Some Cautionary Tales
Before I conclude, I want to sound two cautionary notes.
The first is about risk. We hear a lot these days about risk taking, about how the philanthropic dollar is the risk capital of society and how philanthropy should act more like venture capital. It is very fashionable talk, and I agree with much of it, particularly the bit about the risk capital of society. But let us always be clear on one thing: whose risk are we talking about? Most of the time, the risk is not to us or to our capital, which we don’t expect to see again anyway. Rather, the risk is to the organizations we fund or, worse, to their clients. Much of the risk the venture philanthropists create is to organizations that they force to change by adopting new strategies, new programs, or new processes.
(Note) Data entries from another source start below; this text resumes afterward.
Lemma stop_ok last ui : ui_ok last ui →
  returns stop ui (λ _ ui', ui_ok last ui' ∧ app ui' = app ui ∧ started ui' = false).
Proof.
  intros Hok. unfold stop. wp. destruct (started ui) eqn:Hs; wp.
  - destruct Hok. by split; [constructor|].
  - done.
Qed.
Lemma draw_ok last ui area : ui_ok last ui →
  returns (draw area) ui (λ _ ui', ui_ok last ui' ∧ app ui' = app ui ∧ started ui' = started ui ∧
    on_screen ui' area).
Proof.
  intros Hok. pose proof (render_drawn _ _ (ui_app _ _ Hok) (mkFrame area [])) as Hr.
  unfold draw, returns in *. destruct (render (app ui) _) as [[[]|f] frame]; [|done].
  destruct Hr as [_ Hd]. destruct Hok. by split; [constructor|].
Qed.
Lemma update_ui_ok last ui event area : ui_ok last ui →
  returns (update_ui event area) ui (λ _ ui', ui_ok last ui' ∧ app ui' = app ui ∧
    (started ui' = true → started ui = true ∧ on_screen ui' area)).
Proof.
  intros Hok. unfold update_ui. wp.
  assert (Hevent : returns match event with
    | Some (Key Esc) => stop
    | Some (Key (Char c)) => when (Ascii.eqb c "q"%char) stop
    | _ => ret tt
    end ui (λ _ ui', ui_ok last ui' ∧ app ui' = app ui ∧ (started ui' = true → started ui = true))).
  { assert (Hstop : returns stop ui (λ _ ui', ui_ok last ui' ∧ app ui' = app ui ∧
      (started ui' = true → started ui = true))).
    { eapply returns_mono; [by apply stop_ok|]. cbn. intros _ ui' (? & ? & Hs). rewrite Hs. done. }
    destruct event as [[[|c|]|]|]; try done. unfold when. by destruct (Ascii.eqb c _). }
  eapply returns_mono; [apply Hevent|]. cbn. intros _ ui1 (Hok1 & Happ1 & Hs1). wp.
  destruct (started ui1) eqn:Hstarted; wp.
  - eapply returns_mono; [by apply draw_ok|]. cbn. intros _ ui2 (Hok2 & Happ2 & Hs2 & Hscreen).
    split; [done|]. split; [by rewrite Happ2|]. auto.
  - split; [done|]. split; [done|]. by rewrite Hstarted.
Qed.
Lemma fed_states_ok last ui st :
  ui_ok last ui → started ui = true → fed last st → states_ok config (app ui) st.
Proof.
  intros [Happ Hplaces Hlast] Hs [Hdecided Hleader Haccepted]. specialize (Hlast Hs). subst last.
  constructor; [done| |].
  - intros l Hl. rewrite (ao_nodes _ _ Happ), merge_sort_Permutation. by apply Hleader.
  - intros Hself. destruct (Haccepted Hself) as [Hlen ?]. split; [unfold len in *; lia|done].
Qed.
(** ** Who makes the connection available *)

Lemma sent_snoc (tr : list Effect) (e : Effect) :
  is_send e = false -> sent (tr ++ [e]) = sent tr.
Proof.
  intros H. unfold sent. rewrite List.filter_app. cbn. rewrite H.
  apply app_nil_r.
Qed.

Lemma send_not_connected (m : string) (w : World) :
  _status (conn w) <> CONNECTED ->
  send m w = (Throw closed_relay, debug "Not connected, not sending message" w).
Proof.
  intros H. unfold send.
  destruct (bool_decide_reflect (_status (conn w) = CONNECTED)) as [E|_];
    [contradiction|reflexivity].
Qed.

Ltac by_silent :=
  unfold silent;
  first
    [ intros m w' [Hs Ht]; rewrite (send_not_connected m w' Hs); cbn; split;
        [exact Hs | rewrite sent_snoc; [exact Ht | reflexivity]]
    | intros e w' He [Hs Ht]; cbn; split;
        [exact Hs | rewrite sent_snoc; [exact Ht | exact He]]
    | intros x w' Hx [Hs Ht]; cbn; split; [exact Hx | exact Ht]
    | intros; assumption ].

Lemma silent_apply_op (h : Host) (l : list Effect) (o : Op) (w : World) :
  connecting_op o = false -> silent l w -> silent l (apply_op h o w).
Proof.
  intros Ho H0.
  destruct (plain_op o) eqn:Hp.
  - apply frame_plain_op; try assumption; by_silent.
  - destruct o; try discriminate; cbn [apply_op].
    + unfold socket_close.
      apply frame_onDisconnect; first [exact H0 | by_silent].
    + apply frame_prepareSubscription; try assumption; by_silent.
    + apply frame_count; try assumption; by_silent.
Qed.

Lemma silent_run_ops (h : Host) (l : list Effect) (ops : list Op) (w : World) :
  never_connecting ops = true -> silent l w -> silent l (run_ops h ops w).
Proof.
  revert w. induction ops as [|o ops IH]; intros w Hops H; [exact H|].
  cbn in Hops. apply andb_prop in Hops as [Ho Hops].
  apply negb_true_iff in Ho. cbn [run_ops fold_left].
  apply IH; [exact Hops|]. apply silent_apply_op; assumption.
Qed.

(** X6.  Only the socket's [open] event (or the end of an authentication)
    makes the connection available: from a status other than [CONNECTED],
    no sequence of method calls, [close] events, inbound messages, timers
    or waiting gets it to [CONNECTED]; all along nothing is handed to the
    socket, and [send] throws. *)
Theorem available_only_after_open (h : Host) (ops : list Op) (w : World) :
  never_connecting ops = true ->
  _status (conn w) <> CONNECTED ->
  let w' := run_ops h ops w in
  isAvailable w' = false /\
  sent (trace w') = sent (trace w) /\
  forall m, fst (send m w') = Throw closed_relay.
Proof.
  intros Hops Hs w'.
  destruct (silent_run_ops h (sent (trace w)) ops w Hops) as [H1 H2];
    [split; [exact Hs|reflexivity]|].
  fold w' in H1, H2. split; [|split; [exact H2|]].
  - unfold isAvailable. apply bool_decide_eq_false. exact H1.
  - intros m. rewrite (send_not_connected m w' H1). reflexivity.
Qed.
(** * FAQ matching and response routing of the chat assistant

    A shallow embedding of the edge function [chat-assistant] (the file with
    [findBestMatch], [calculateSimilarity], [calculateKeywordMatch],
    [areSimilarWords], [calculateSemanticSimilarity], [findRelatedItems],
    [detectIntent], [callGeminiAPI], [generateSuggestedQuestions] and the
    request handler passed to [serve]), and of the badge the chat page draws
    for a reply (the component [ConfidenceIndicator]).

    Conventions of the model.
    - A JavaScript string is a [string] of 8-bit characters; [toLowerCase]
      acts on the ASCII letters and the class [\s] is the ASCII white space.
    - A JavaScript number that holds a score is a [Num]: an exact rational,
      [+Infinity] or [NaN].  Rounding of doubles is not modelled; division by
      zero is.
    - The tables of the database are lists of rows in a [Store], threaded
      through the handler.
    - What the handler calls and the repository does not contain is a
      parameter: the regular expression engine (which may reject a pattern),
      the generative language endpoint, the outcome of the insert into
      [messages] and the clock of the database. *)

From Stdlib Require Import List String Ascii Bool Arith ZArith QArith Qminmax Lia Lqa.
From Stdlib Require Import DecimalString.
Import ListNotations.

Open Scope string_scope.
Open Scope list_scope.

(* ================================================================== *)
(** * JavaScript strings and arrays *)

Module Js.
(** X17. When no category of the endpoint names a member of
    Object.prototype, the catalogue is the chat-enabled entries sorted
    by category: lightweight, versatile, powerful, then every other,
    and inside one category the entries keep the order of the
    endpoint. *)
Theorem catalogue_sorted_by_category (rawModels : list RawModel) :
  Forall ranked rawModels ->
  exists l,
    modelList rawModels = Some l /\
    StronglySorted by_rank l /\
    forall r,
      filter (fun m => (category_rank m =? r)%Z) l
      = filter (fun m => (category_rank m =? r)%Z)
          (map to_entry (filter chat_enabled rawModels)).
Proof.
  intros Hall.
  assert (Hr : Forall (fun m => categoryOrder (_category m) <> None)
                 (map to_entry (filter chat_enabled rawModels))).
  { apply Forall_map. apply Forall_forall. intros m Hm.
    apply filter_In in Hm as (Hm & _).
    rewrite Forall_forall in Hall. exact (Hall m Hm). }
  unfold modelList, Array_sort.
  destruct (sorted_fold _ Hr) as (_ & Hs & Hst).
  destruct (List.length (map to_entry (filter chat_enabled rawModels)) <=? 1)
    eqn:Hlen.
  - eexists. split; [reflexivity|]. split; [|reflexivity].
    destruct (map to_entry (filter chat_enabled rawModels)) as [|a [|b l]];
      try discriminate; repeat constructor.
  - rewrite (consistent_ranked _ Hr). eexists. split; [reflexivity|].
    split; [exact Hs | exact Hst].
Qed.

Lemma catalogue_sorted_by_category_witness :
  exists l,
    modelList sample_models = Some l /\
    StronglySorted by_rank l /\
    forall r,
      filter (fun m => (category_rank m =? r)%Z) l
      = filter (fun m => (category_rank m =? r)%Z)
          (map to_entry (filter chat_enabled sample_models)).
Proof.
  apply (catalogue_sorted_by_category sample_models).
  repeat constructor; discriminate.
Defined.







(** X19. A Copilot token obtained by an exchange is served from the
    cache until sixty seconds before it expires: any later call inside
    that window sends no request and returns the same token and
    endpoint, whichever GitHub token it is made for. *)
Theorem copilot_token_reused_until_expiry now githubToken t e api c
    now' githubToken' answer' :
  token_fresh now c = false ->
  Js.truthy t = true ->
  (now' < e * 1000 - 60000)%Z ->
  exists c1,
    getCopilotApiToken now githubToken (ExData (Some t) (Some e) api) c
    = (Returned (Some t, or_else api COPILOT_CHAT_FALLBACK), c1,
       [TokenExchange githubToken]) /\
    getCopilotApiToken now' githubToken' answer' c1
    = (Returned (Some t, or_else api COPILOT_CHAT_FALLBACK), c1, []).
Proof.
  intros Hstale Ht Hnow. unfold getCopilotApiToken at 1. rewrite Hstale.
  eexists. split; [reflexivity|].
  unfold getCopilotApiToken, token_fresh.
  cbn [_cachedToken _cachedExpiry _cachedEndpoint or_else]. rewrite !Ht.
  destruct (Z.ltb_spec now' (e * 1000 - 60000)); [reflexivity | lia].
Qed.

Lemma copilot_token_reused_until_expiry_witness :
  exists c1,
    getCopilotApiToken 1000 "gho_a" (ExData (Some "tok") (Some 1800%Z) None)
      initial_cache
    = (Returned (Some "tok", COPILOT_CHAT_FALLBACK), c1,
       [TokenExchange "gho_a"]) /\
    getCopilotApiToken 1739999 "gho_b" (ExRejected "offline") c1
    = (Returned (Some "tok", COPILOT_CHAT_FALLBACK), c1, []).
Proof.
  apply (copilot_token_reused_until_expiry 1000 "gho_a" "tok" 1800 None
           initial_cache 1739999 "gho_b" (ExRejected "offline")).
  - reflexivity.
  - reflexivity.
  - lia.
Defined.

(** A call of [getCopilotApiToken] that throws found no usable
    token in the cache, has sent exactly one exchange request, and
    leaves the caches as they were. *)
Lemma failed_exchange_keeps_cache now githubToken answer c e c1 tr :
  getCopilotApiToken now githubToken answer c = (Thrown e, c1, tr) ->
  c1 = c /\ tr = [TokenExchange githubToken] /\ token_fresh now c = false.
Proof.
  unfold getCopilotApiToken.
  destruct (token_fresh now c) eqn:Hf; [discriminate|].
  destruct answer; intros [= <- <- <-]; now repeat split.
Qed.







Lemma fold_without_prompt parts : forall userContent,
  Forall (fun p => is_prompt p = false) parts ->
  fold_left take_part parts (None, userContent)
  = (None, userContent ++ flat_map content_of parts).
Proof.
  induction parts as [|p parts IH]; intros uc Hall; cbn [fold_left flat_map].
  { now rewrite app_nil_r. }
  inversion Hall as [|? ? Hp Hall']; subst.
  destruct p as [s|mimeType data|]; cbn [take_part or_else is_prompt] in *.
  - rewrite Hp, andb_false_r, IH by assumption. cbn. now rewrite <- app_assoc.
  - rewrite IH by assumption. cbn. now rewrite <- app_assoc.
  - now rewrite IH.
Qed.

Lemma fold_after_prompt s parts : forall userContent,
  Js.truthy s = true ->
  fold_left take_part parts (Some s, userContent)
  = (Some s, userContent ++ flat_map content_of parts).
Proof.
  intros uc Hs. revert uc.
  induction parts as [|p parts IH]; intros uc; cbn [fold_left flat_map].
  { now rewrite app_nil_r. }
  destruct p as [t|mimeType data|]; cbn [take_part or_else].
  - rewrite !Hs. cbn [negb andb]. rewrite IH. cbn. now rewrite <- app_assoc.
  - rewrite IH. cbn. now rewrite <- app_assoc.
  - now rewrite IH.
Qed.

Lemma includes_nonempty s :
  Js.includes "You are" s = true -> Js.truthy s = true.
Proof. destruct s; [discriminate | reflexivity]. Qed.

(** X22. [generateContent] takes the first text part that holds the
    words [You are] as the system message and nothing else: every
    other part, later texts with those words included, goes into the
    one user message in the order given, which is left out when it
    would be empty; without such a text there is no system message. *)
Theorem first_prompt_text_is_system_message (before after : list Part)
    (s : string) :
  Forall (fun p => is_prompt p = false) before ->
  Js.includes "You are" s = true ->
  generateContent_messages (before ++ PText s :: after)
  = SystemMessage s :: user_message (flat_map content_of (before ++ after))
  /\ generateContent_messages before
     = user_message (flat_map content_of before).
Proof.
  intros Hbefore Hs. pose proof (includes_nonempty s Hs) as Ht.
  unfold generateContent_messages. split.
  - rewrite fold_left_app, (fold_without_prompt before [] Hbefore).
    cbn [fold_left take_part or_else app]. rewrite Hs.
    cbn [negb andb Js.truthy].
    rewrite (fold_after_prompt s after _ Ht). cbn [or_else].
    rewrite !Ht. now rewrite flat_map_app.
  - now rewrite (fold_without_prompt before [] Hbefore).
Qed.

Lemma first_prompt_text_is_system_message_witness :
  generateContent_messages
    ([PImage "image/png" "AAAA"; PText "hello"]
     ++ PText "You are terse." :: [PText "You are late"; POther])
  = [SystemMessage "You are terse.";
     UserMessage [ImageUrl "data:image/png;base64,AAAA"; TextContent "hello";
                  TextContent "You are late"]].
Proof.
  apply (proj1 (first_prompt_text_is_system_message
                  [PImage "image/png" "AAAA"; PText "hello"]
                  [PText "You are late"; POther] "You are terse."
                  ltac:(repeat constructor) eq_refl)).
Defined.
They put at risk sustainability, durability, tried-and-true (if unspectacular) practice, and existing relationships between agencies and clients. Some charities can resist the siren call of change backed by funding. As funders, let’s always be clear on whose risk we are talking about.
The second caution is about orthodoxy. I mean here the orthodoxy of thought and approach that most of us have. The left has for years had orthodoxy about the business community, which it sees as venal and corrupt. The right has orthodoxy about taxation and government involvement. Orthodoxy can be helpful as a way of organizing thoughts and principles. But it can also get in the way. It can become a barrier to conversation and to progress. It is hard to change someone else’s orthodoxy. But you can change your own and encourage those in your group to change theirs.
The Privilege of Sisyphus
Let me end with the hard work of country building. We are all engaged in this work. It is hard, and we need all hands on deck. We can’t afford to leave anyone out or to exclude any effort. It doesn’t matter whether you arrived here 100 years ago or 100 days ago. It doesn’t matter if you came from 100 miles down the road or halfway around the world. We need all hands to the task, and we need to find ways to include everyone to make their contributions, large and small.
Grantmakers, who bring capital to bear to the task, are privileged to do this work. We should never forget this, even on those hard days when we seem to be surrounded by ingrates and whiners. It is a privilege to go out each day, put our shoulder to the stone, and try to move it up the hill. On some days, we will make some progress, moving it a bit forward. On other days, it will slip back. But it is an enormous honour to be engaged in the work of building a great nation, to step into the place of our forbears in this work, and to prepare a place for those who follow. Our reward is in the privilege extended to us to do this great work.